▸ Task statement
What you return should match every entry, character for character.

Stored data:
[Start of section]
(* ===== verification/Rebalance.v ===== *)
(** Rebalancing in place: the loops of [Put] and [balance_delete] of
    persistent_tree.cc compute, on the delta, the zipper functions [ins_fix] and
    [del_fix] of RBTree.v. *)
From S2P Require Import Prelude Slice RBTree Node Proto PersistentTree Delta PathCopy.

(** The tree under construction, focused on the subtree [d] at [x]. *)
Record view (δ : gmap loc anode) (fs : list dframe) (d : dtree) (x root : loc) : Prop := {
  v_ctx : dctx δ fs x root;
  v_dt : dt δ (Ref x) d;
  v_nodup : NoDup (dlocs d ++ flocs fs);
}.

Lemma dnode_on_flip x s c a k v b : dnode_on x (flip s) c a k v b = dnode_on x s c b k v a.
Proof. by destruct s. Qed.

Lemma view_up δ f fs d x root : view δ (f :: fs) d x root -> view δ fs (dplug1 d f) (df_loc f) root.
Proof.
  intros [((ps & Hf & Hs) & Hc) Hd Hn]. split; [done| |].
  - unfold dplug1. apply dt_dnode_on. split; [done|]. by exists (Ref x), ps.
  - unfold dplug1. rewrite dlocs_dnode_on. simpl in *. rewrite <- app_assoc.
    by rewrite <- (Permutation_middle (dlocs d)) in Hn.
Qed.

Lemma view_node δ fs x s c A k v B root : view δ fs (dnode_on x s c A k v B) x root ->
  exists pa pb, δ !! x = Some (an_on s c k v pa pb) /\ dt δ pa A /\ dt δ pb B.
Proof. intros [_ Hd _]. by apply dt_dnode_on in Hd as [_ ?]. Qed.

(** Down to a child that is in the delta, or is empty by a plain reference. *)
Lemma view_down δ fs x s c A k v B y pb root :
  view δ fs (dnode_on x s c A k v B) x root -> δ !! x = Some (an_on s c k v (Ref y) pb) ->
  view δ (DF x s c k v B :: fs) A y root.
Proof.
  intros [Hc Hd Hn] Hx. apply dt_dnode_on in Hd as (_ & pa' & pb' & Hx' & Ha & Hb).
  assert (pa' = Ref y /\ pb' = pb) as [-> ->] by (destruct s; simpl in *; split; congruence).
  split; simpl; [eauto|done|]. rewrite dlocs_dnode_on in Hn. simpl in Hn.
  rewrite <- app_assoc in Hn. by rewrite <- (Permutation_middle (dlocs A)).
Qed.

Lemma view_down_delta δ fs x s c l c' a' k' v' b' k v B root :
  let A := DN l c' a' k' v' b' in
  view δ fs (dnode_on x s c A k v B) x root -> view δ (DF x s c k v B :: fs) A l root.
Proof.
  intros A Hv. destruct (view_node _ _ _ _ _ _ _ _ _ _ Hv) as (pa & pb & Hx & Ha & Hb).
  pose proof Ha as [-> _]. by eapply view_down.
Qed.

(** A rewrite of the focus node, over a delta that has grown meanwhile. *)
Lemma view_update δ δ1 fs x s c c' A A' k k' v v' B B' pa pb root :
  view δ fs (dnode_on x s c A k v B) x root ->
  (forall l, l ∈ flocs fs -> δ1 !! l = δ !! l) ->
  δ1 !! x = Some (an_on s c' k' v' pa pb) -> dt δ1 pa A' -> dt δ1 pb B' ->
  NoDup (x :: dlocs A' ++ dlocs B' ++ flocs fs) ->
  view δ1 fs (dnode_on x s c' A' k' v' B') x root.
Proof.
  intros [Hc Hd Hn] Hfs Hx Ha Hb Hn'. split.
  - by eapply dctx_ext.
  - apply dt_dnode_on. split; [done|]. by exists pa, pb.
  - rewrite dlocs_dnode_on. simpl. by rewrite <- app_assoc.
Qed.
(* ===== verification/MemStore.v ===== *)
(** A node store without a log: every reference is live, so nothing is ever
    fetched.  It is the simplest model of the interface of Node.v, and the one
    the concrete runs of the later files are evaluated on. *)
From S2P Require Import Prelude Slice RBTree Node Proto PersistentTree Delta PathCopy TreeSpec.

Definition MemStore : Type := gmap loc Node.

#[export] Instance mem_store : NodeStore MemStore := {|
  ns_heap w := w;
  ns_set_heap h _ := h;
  ns_fetch _ := fail;
  ns_update_lru _ w := w;
  ns_intention_to_afterimage _ w := (None, w);
|}.

(** The nodes of intentions before this one count as published. *)
Definition mem_hor : Z := 8.

#[export] Program Instance mem_store_laws : NodeStoreLaws MemStore := {|
  ns_hor := mem_hor;
  ns_inv w := w !! Nil = Some nil_node;
  ns_stored _ _ _ := False;
  ns_names _ _ _ := True;
|}.
Solve Obligations with simpl; naive_solver.

Definition mem_empty : MemStore := {[Nil := nil_node]}.

(** A transaction's tree over the empty snapshot. *)
Definition mem_tree (rid : Z) : PersistentTree := new_tree true (mkNodePtr (Some Nil) None true) rid.

Lemma mem_holds rid P : delta_id mem_hor rid -> holds rid P (mem_empty, mem_tree rid) E.
Proof.
  intros Hr. exists ∅, (DL E). split_and!; [|split; [constructor|]|done].
  - split; [|by apply tinv_empty].
    split; [by apply lookup_insert_eq|]. intros l an Hl. by rewrite lookup_empty in Hl.
  - exists E. by split_and!.
Qed.

Definition eval {S A} (m : M S A) (s : S) : option A :=
  match m s with Ok (a, _) => Some a | _ => None end.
[End of section]
▸ Written solution
(* ===== verification/Rebalance.v ===== *)
(** Rebalancing in place: the loops of [Put] and [balance_delete] of
    persistent_tree.cc compute, on the delta, the zipper functions [ins_fix] and
    [del_fix] of RBTree.v. *)
From S2P Require Import Prelude Slice RBTree Node Proto PersistentTree Delta PathCopy.

(** The tree under construction, focused on the subtree [d] at [x]. *)
Record view (δ : gmap loc anode) (fs : list dframe) (d : dtree) (x root : loc) : Prop := {
  v_ctx : dctx δ fs x root;
  v_dt : dt δ (Ref x) d;
  v_nodup : NoDup (dlocs d ++ flocs fs);
}.

Lemma dnode_on_flip x s c a k v b : dnode_on x (flip s) c a k v b = dnode_on x s c b k v a.
Proof. by destruct s. Qed.

Lemma view_up δ f fs d x root : view δ (f :: fs) d x root -> view δ fs (dplug1 d f) (df_loc f) root.
Proof.
  intros [((ps & Hf & Hs) & Hc) Hd Hn]. split; [done| |].
  - unfold dplug1. apply dt_dnode_on. split; [done|]. by exists (Ref x), ps.
  - unfold dplug1. rewrite dlocs_dnode_on. simpl in *. rewrite <- app_assoc.
    by rewrite <- (Permutation_middle (dlocs d)) in Hn.
Qed.

Lemma view_node δ fs x s c A k v B root : view δ fs (dnode_on x s c A k v B) x root ->
  exists pa pb, δ !! x = Some (an_on s c k v pa pb) /\ dt δ pa A /\ dt δ pb B.
Proof. intros [_ Hd _]. by apply dt_dnode_on in Hd as [_ ?]. Qed.

(** Down to a child that is in the delta, or is empty by a plain reference. *)
Lemma view_down δ fs x s c A k v B y pb root :
  view δ fs (dnode_on x s c A k v B) x root -> δ !! x = Some (an_on s c k v (Ref y) pb) ->
  view δ (DF x s c k v B :: fs) A y root.
Proof.
  intros [Hc Hd Hn] Hx. apply dt_dnode_on in Hd as (_ & pa' & pb' & Hx' & Ha & Hb).
  assert (pa' = Ref y /\ pb' = pb) as [-> ->] by (destruct s; simpl in *; split; congruence).
  split; simpl; [eauto|done|]. rewrite dlocs_dnode_on in Hn. simpl in Hn.
  rewrite <- app_assoc in Hn. by rewrite <- (Permutation_middle (dlocs A)).
Qed.

Lemma view_down_delta δ fs x s c l c' a' k' v' b' k v B root :
  let A := DN l c' a' k' v' b' in
  view δ fs (dnode_on x s c A k v B) x root -> view δ (DF x s c k v B :: fs) A l root.
Proof.
  intros A Hv. destruct (view_node _ _ _ _ _ _ _ _ _ _ Hv) as (pa & pb & Hx & Ha & Hb).
  pose proof Ha as [-> _]. by eapply view_down.
Qed.

(** A rewrite of the focus node, over a delta that has grown meanwhile. *)
Lemma view_update δ δ1 fs x s c c' A A' k k' v v' B B' pa pb root :
  view δ fs (dnode_on x s c A k v B) x root ->
  (forall l, l ∈ flocs fs -> δ1 !! l = δ !! l) ->
  δ1 !! x = Some (an_on s c' k' v' pa pb) -> dt δ1 pa A' -> dt δ1 pb B' ->
  NoDup (x :: dlocs A' ++ dlocs B' ++ flocs fs) ->
  view δ1 fs (dnode_on x s c' A' k' v' B') x root.
Proof.
  intros [Hc Hd Hn] Hfs Hx Ha Hb Hn'. split.
  - by eapply dctx_ext.
  - apply dt_dnode_on. split; [done|]. by exists pa, pb.
  - rewrite dlocs_dnode_on. simpl. by rewrite <- app_assoc.
Qed.
(* ===== verification/MemStore.v ===== *)
(** A node store without a log: every reference is live, so nothing is ever
    fetched.  It is the simplest model of the interface of Node.v, and the one
    the concrete runs of the later files are evaluated on. *)
From S2P Require Import Prelude Slice RBTree Node Proto PersistentTree Delta PathCopy TreeSpec.

Definition MemStore : Type := gmap loc Node.

#[export] Instance mem_store : NodeStore MemStore := {|
  ns_heap w := w;
  ns_set_heap h _ := h;
  ns_fetch _ := fail;
  ns_update_lru _ w := w;
  ns_intention_to_afterimage _ w := (None, w);
|}.

(** The nodes of intentions before this one count as published. *)
Definition mem_hor : Z := 8.

#[export] Program Instance mem_store_laws : NodeStoreLaws MemStore := {|
  ns_hor := mem_hor;
  ns_inv w := w !! Nil = Some nil_node;
  ns_stored _ _ _ := False;
  ns_names _ _ _ := True;
|}.
Solve Obligations with simpl; naive_solver.

Definition mem_empty : MemStore := {[Nil := nil_node]}.

(** A transaction's tree over the empty snapshot. *)
Definition mem_tree (rid : Z) : PersistentTree := new_tree true (mkNodePtr (Some Nil) None true) rid.

Lemma mem_holds rid P : delta_id mem_hor rid -> holds rid P (mem_empty, mem_tree rid) E.
Proof.
  intros Hr. exists ∅, (DL E). split_and!; [|split; [constructor|]|done].
  - split; [|by apply tinv_empty].
    split; [by apply lookup_insert_eq|]. intros l an Hl. by rewrite lookup_empty in Hl.
  - exists E. by split_and!.
Qed.

Definition eval {S A} (m : M S A) (s : S) : option A :=
  match m s with Ok (a, _) => Some a | _ => None end.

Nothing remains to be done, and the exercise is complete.